Greetings, Court Fans!
This week will be a big week at the Court. For starters, on Wednesday the Court will hear arguments in the biggest cases of the Term, Boumediene v. Bush (06-1195) and Al Odah v. United States (06-1196). The cases concern whether the Constitution guarantees alien detainees at Guantanamo the right to challenge their detentions in federal courts via the writ of habeas corpus (which Congress took away from them in the Military Commissions Act of 2006). Given the intense public interest in the case, the Court has announced that it will release the audio of the arguments as soon as possible on Wednesday – so check the Court’s web site on Wednesday afternoon if you’re interested.
In addition, the Court’s opinion line indicates that the Court will be releasing “opinions” tomorrow, though it does not say just how many – so it looks like we will finally have the first signed opinions of the 2006 Term! (FYI, the opinion line is a dedicated phone number at the Court which indicates if any orders or opinions will be forthcoming in a given week, and is updated throughout the week as opinions are announced; you can find it in the “Public Information” section of the Court’s web site). The Justices definitely have a quasi-serious race to see who gets the first opinion out, which O’Connor almost always won during her tenure. Last Term it was Justice Kennedy (no surprise, given how crucial he was to the Term) – we’ll see if he gets a streak going. For what it’s worth (which may not be much), the Court was a bit faster last year, as the first signed opinions came out in early to mid-November.

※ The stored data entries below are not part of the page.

(** * strato-db: the event-sourcing engine (EventSourcingDB) and DB.addModel

    A shallow embedding of [src/EventSourcingDB/EventSourcingDB.js] and of
    [src/DB/DB.js] (addModel), followed by the properties of the engine's
    event pipeline, polling loop, waiter set and model registry.

    JavaScript objects are embedded by value.  The places where the source
    relies on object identity (a preprocessor mutating its argument versus
    returning another object; the [events] array shared between an event and
    its spread copy) are tracked explicitly, see [_preprocessor] and
    [_reducer].  Asynchronous calls are sequentialised in the order in which
    the source starts them; where the source goes on in the order in which
    the answers arrive (the callbacks of [_reducer]), that order is a
    parameter of the engine.  A string holds UTF-16 code units below 256
    (Latin-1 text), one per character. *)

From Stdlib Require Import ZArith String Ascii DecimalString.
From stdpp Require Import gmap strings list fin_maps sorting.

Local Open Scope Z_scope.
Local Open Scope string_scope.
Local Open Scope list_scope.

(** ** JavaScript values *)

(** Opaque JSON payloads ([data], the body of a reducer's change object). *)
Definition Json := string.

(** Truthiness of a string: the empty string stands for a falsy (or absent)
    string-valued property. *)
Definition truthy (s : string) : bool :=
  match s with
  | EmptyString => false
  | String _ _ => true
  end.

(** [a || b] on strings. *)
Definition js_or (a b : string) : string := if truthy a then a else b.

(** Template literals [`${n}`] for integers. *)
Definition string_of_Z (n : Z) : string := NilZero.string_of_int (Z.to_int n).
Definition string_of_nat (n : nat) : string := NilZero.string_of_uint (Nat.to_uint n).

(** A truthy value that was thrown (or handed to [errorToString]): its
    [.stack], its [.message] (empty when absent) and [String(value)]. *)
Record Thrown := mkThrown {
  stack : string;
  message : string;
  toStr : string
}.

(** What a [catch] clause receives: [None] is a falsy thrown value. *)
Definition Exn := option Thrown.

(** [new Error(msg)]; the stack frames of the running engine are left out of
    [.stack]. *)
Definition new_Error (msg : string) : Thrown :=
  {| stack := "Error: " +:+ msg; message := msg; toStr := "Error: " +:+ msg |}.

Definition new_TypeError (msg : string) : Thrown :=
  {| stack := "TypeError: " +:+ msg; message := msg;
     toStr := "TypeError: " +:+ msg |}.

(** [\s] on code units below 256: tab, line feed, vertical tab, form feed
    and carriage return (9 to 13), the space (32) and the no-break space
    (160).  The other characters of [\s] (U+1680, U+2000 to U+200A, U+2028,
    U+2029, U+202F, U+205F, U+3000, U+FEFF) lie above 255. *)
Definition is_space (c : ascii) : bool :=
  let n := nat_of_ascii c in
  (Nat.eqb n 32 || (Nat.leb 9 n && Nat.leb n 13) || Nat.eqb n 160)%bool.

(** [s.replace(/\s+/g, ' ')]: [in_run] tells that the previous character
    belonged to a run of white space that was already replaced. *)
Fixpoint collapse_spaces (in_run : bool) (s : string) : string :=
  match s with
  | EmptyString => EmptyString
  | String c rest =>
      if is_space c
      then if in_run then collapse_spaces true rest
           else String " "%char (collapse_spaces true rest)
      else String c (collapse_spaces false rest)
  end.

(** [errorToString] (EventSourcingDB.js, lines 81-86). *)
Definition errorToString (error : Exn) : string :=
  let msg :=
    match error with
    | Some e => js_or (stack e) (js_or (message e) (toStr e))
    | None => stack (new_Error "missing error")
    end in
  collapse_spaces false msg.

(** ** Events *)

(** What a reducer leaves in [result[name]]: the change object without its
    [events] key.  [r_error] is its [error] property (empty when absent). *)
Record ReducerResult := mkReducerResult {
  r_error : string;
  r_changes : Json
}.

(** [event.result]: a JavaScript object, kept in insertion order because
    [Object.entries(result)] drives the order of the [applyChanges] calls. *)
Definition Result := list (string * ReducerResult).

(** [event.error]: phase-tagged key to stringified error. *)
Abbreviation ErrorMap := (gmap string string).

(** An event record.  [v] is absent on stored sub-events; [type] is the
    empty string when missing or falsy. *)
#[warnings="-register-all"]
Inductive Event : Type := mkEvent {
  v : option Z;
  type : string;
  ts : option Z;
  data : Json;
  result : option Result;
  error : option ErrorMap;
  failedResult : option Result;
  events : option (list Event)
}.

(** Field updates, i.e. [{...event, field: x}] and [event.field = x]. *)
Definition set_v (x : option Z) (e : Event) : Event :=
  mkEvent x (type e) (ts e) (data e) (result e) (error e) (failedResult e) (events e).
Definition set_type (x : string) (e : Event) : Event :=
  mkEvent (v e) x (ts e) (data e) (result e) (error e) (failedResult e) (events e).
Definition set_result (x : option Result) (e : Event) : Event :=
  mkEvent (v e) (type e) (ts e) (data e) x (error e) (failedResult e) (events e).
Definition set_error (x : option ErrorMap) (e : Event) : Event :=
  mkEvent (v e) (type e) (ts e) (data e) (result e) x (failedResult e) (events e).
Definition set_failedResult (x : option Result) (e : Event) : Event :=
  mkEvent (v e) (type e) (ts e) (data e) (result e) (error e) x (events e).
Definition set_events (x : option (list Event)) (e : Event) : Event :=
  mkEvent (v e) (type e) (ts e) (data e) (result e) (error e) (failedResult e) x.

(** [if (e.result) { e.failedResult = e.result; delete e.result }] *)
Definition move_result_to_failedResult (e : Event) : Event :=
  match result e with
  | Some r => set_result None (set_failedResult (Some r) e)
  | None => e
  end.

(** The object literal [{type, data}] pushed by [_subDispatch]. *)
Definition sub_event (t : string) (d : Json) : Event :=
  mkEvent None t None d None None None None.

(** [_subDispatch(event, type, data)] (lines 351-354). *)
Definition _subDispatch (event : Event) (t : string) (d : Json) : Event :=
  let evs := match events event with Some l => l | None => [] end in
  set_events (Some (evs ++ [sub_event t d])) event.

(** [errorToString] applied to an error map: a plain object has
    [String(o) = "[object Object]"], and [.stack] / [.message] only when it
    has such keys. *)
Definition thrown_of_map (m : ErrorMap) : Thrown :=
  {| stack := default "" (m !! "stack");
     message := default "" (m !! "message");
     toStr := "[object Object]" |}.

(** Presence of [event.error] (an object, hence truthy). *)
Definition has_error (e : Event) : bool :=
  match error e with Some _ => true | None => false end.

(** [o[key] = x] on an insertion-ordered object. *)
Fixpoint alist_set {A} (key : string) (x : A) (o : list (string * A)) : list (string * A) :=
  match o with
  | [] => [(key, x)]
  | (k, y) :: rest =>
      if String.eqb k key then (k, x) :: rest else (k, y) :: alist_set key x rest
  end.

(** [o[key]] *)
Fixpoint alist_get {A} (key : string) (o : list (string * A)) : option A :=
  match o with
  | [] => None
  | (k, y) :: rest => if String.eqb k key then Some y else alist_get key rest
  end.

(** ** Models and the store *)

(** The tables of the database file: table name to row id to document. *)
Abbreviation Tables := (gmap string (gmap string Json)).

(** What a call of [model.preprocessor] does besides mutating its argument:
    it throws, or it returns a falsy value ([PReturns None]) or another event
    object ([PReturns (Some e)]).  Returning an object of the shape
    [{error: x}] is [PThrows x]: the catch clause builds that very object.
    Preprocessors return objects, [null] or [undefined]; a truthy primitive
    (on which the assignment of line 560 throws) is not modelled. *)
Inductive PreOut :=
| PThrows (e : Exn)
| PReturns (ret : option Event).

(** The [events] key of the object a reducer returns. *)
Inductive OutEvents :=
| EventsAbsent
| EventsFalsy
| EventsArray (l : list Event)
| EventsNotArray.

(** What a call of [model.reducer] yields.  Reducers return objects, [null]
    or [undefined]; a truthy primitive (on which ['events' in out] throws)
    is not modelled. *)
Inductive ReducerOut :=
| RThrows (e : Exn)
| RFalsy
| RModel
| RObject (out : ReducerResult) (evs : OutEvents).

(** A registered model: the user functions the engine calls.
    - [preprocessor] sees the tables and the event; it returns the content of
      its argument after the call (mutation and sub-dispatch included) and
      its outcome;
    - [reducer] sees the tables and the event;
    - [applyChanges] and [deriver] write the tables; a deriver also returns
      the [(type, data)] pairs it sub-dispatched. *)
Record Model := mkModel {
  name : string;
  preprocessor : option (Tables -> Event -> Event * PreOut);
  reducer : option (Tables -> Event -> ReducerOut);
  applyChanges : option (ReducerResult -> Tables -> Tables * option Exn);
  deriver : option (Tables -> Event -> Tables * list (string * Json) * option Exn)
}.

(** The statements the engine sends through [rwDb.run].  The last one is
    the text of line 693 for an event without [v]:
    [PRAGMA user_version=undefined]. *)
Inductive Sql :=
| SAVEPOINT (x : string)
| RELEASE_SAVEPOINT (x : string)
| ROLLBACK_TO_SAVEPOINT (x : string)
| PRAGMA_user_version (n : Z)
| PRAGMA_user_version_undefined.

Inductive Handle := H_db | H_rwDb | H_queue_db.

(** Calls that leave the engine, in the order they are made. *)
Inductive Effect :=
| FxSetWritable (model : string) (flag : bool)
| FxPreprocessor (model : string) (event : Event)
| FxReducer (model : string) (event : Event)
| FxApplyChanges (model : string) (r : ReducerResult)
| FxDeriver (model : string) (event : Event)
| FxRun (stmt : Sql)
| FxGetVersion
| FxGetNext (afterV : Z) (noBlock : bool)
| FxWithTransaction
| FxQueueSet (event : Event)
| FxQueueGet (n : Z)
| FxClose (h : Handle)
| FxWait (ms : Z)
| FxEmit (eventName : string) (event : Event).

(** The read-write database as the pipeline sees it. *)
Record Store := mkStore {
  tables : Tables;
  user_version : Z;
  savepoints : list (string * (Tables * Z));
  log : list Effect
}.

Definition add_log (fx : Effect) (s : Store) : Store :=
  mkStore (tables s) (user_version s) (savepoints s) (log s ++ [fx]).
Definition set_tables (t : Tables) (s : Store) : Store :=
  mkStore t (user_version s) (savepoints s) (log s).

The Court released its order list today, granting cert in three more cases that will be heard sometime this spring. They biggest of the bunch is Rothgery v. Gillespie County, Texas (07-440), which concerns when a suspect in police custody becomes entitled to a lawyer under the Sixth Amendment. Rothgery was arrested on suspicion of being a felon with a firearm and brought before a magistrate who informed him of the charge, found probable cause that he had committed the offense, and committed him to jail pending trial or the posting of bail. The question presented is “whether the Fifth Circuit correctly held – in a decision that conflicts with those of other federal courts of appeals and state courts of last resort – that adversary judicial proceedings nevertheless had not commenced, and petitioner’s Sixth Amendment rights had not attached, because no prosecutor was involved in petitioner’s arrest or appearance before the magistrate.”
The other cert grants are:
Republic of the Philippines v. Pimentel (06-1204): This case asks a question only a procedure junkie could love: Whether a foreign government that is a “necessary” party to a lawsuit under Rule 19(a) and has successfully asserted sovereign immunity is, under Rule 19(b), an “indispensable” party to an action brought in the courts of the United States to settle ownership of assets claimed by that government. In addition, the Court has asked the parties to brief the equally scintillating question whether, having successfully asserted sovereign immunity and gotten out of the case, the Philippines even has the right to appeal the district court’s finding that it was not an indispensable party.
United States v. Clintwood Elkhorn Mining (07-308): “Whether a taxpayer who would have been entitled to file a tax refund action in federal court to seek a refund of taxes (and interest thereon), but who failed to satisfy a statutory prerequisite to such an action (namely, the filing of a timely administrative refund claim) and is therefore barred from bringing such an action, may obtain a refund, and interest thereon, through an action directly under the Constitution pursuant to the Tucker Act, 28 U.S.C. 1491(a).”
Finally, the Court’s order list asked the SG to brief the views of the United States on the cert petition in Board of Education of City of New York v. Gulino (07-270), which asks a very unwieldy question: “Where the Courts have heretofore been unanimous in holding that licensing activity conducted outside the scope of an employer/employee relationship does not incur liability under Title VII, and where the Petitioner school district complies with State law by honoring state licensing examination requirements that Petitioner neither devises, implements, nor administers, and as to which Petitioner has no discretion, and where the challenged licensing test does not measure attributes appropriate to hiring decisions, did the Second Circuit err and create a split with other Circuits by holding that because Petitioner otherwise functions as the employer of New York City public school teachers, its compliance with challenged State licensing requirements subjects it to liability under Title VII?” Here’s what the case is really about: New York City instituted a state-mandated general knowledge test as part of the certification process for public school teachers, and a class of minority teachers sued, alleging that the test was racially discriminatory – the issue is whether, where the city had to use the test, it can be found liable under Title VII.
That’s all for now – as soon as we can digest tomorrow’s opinions, we’ll be back with summaries. Thanks for reading!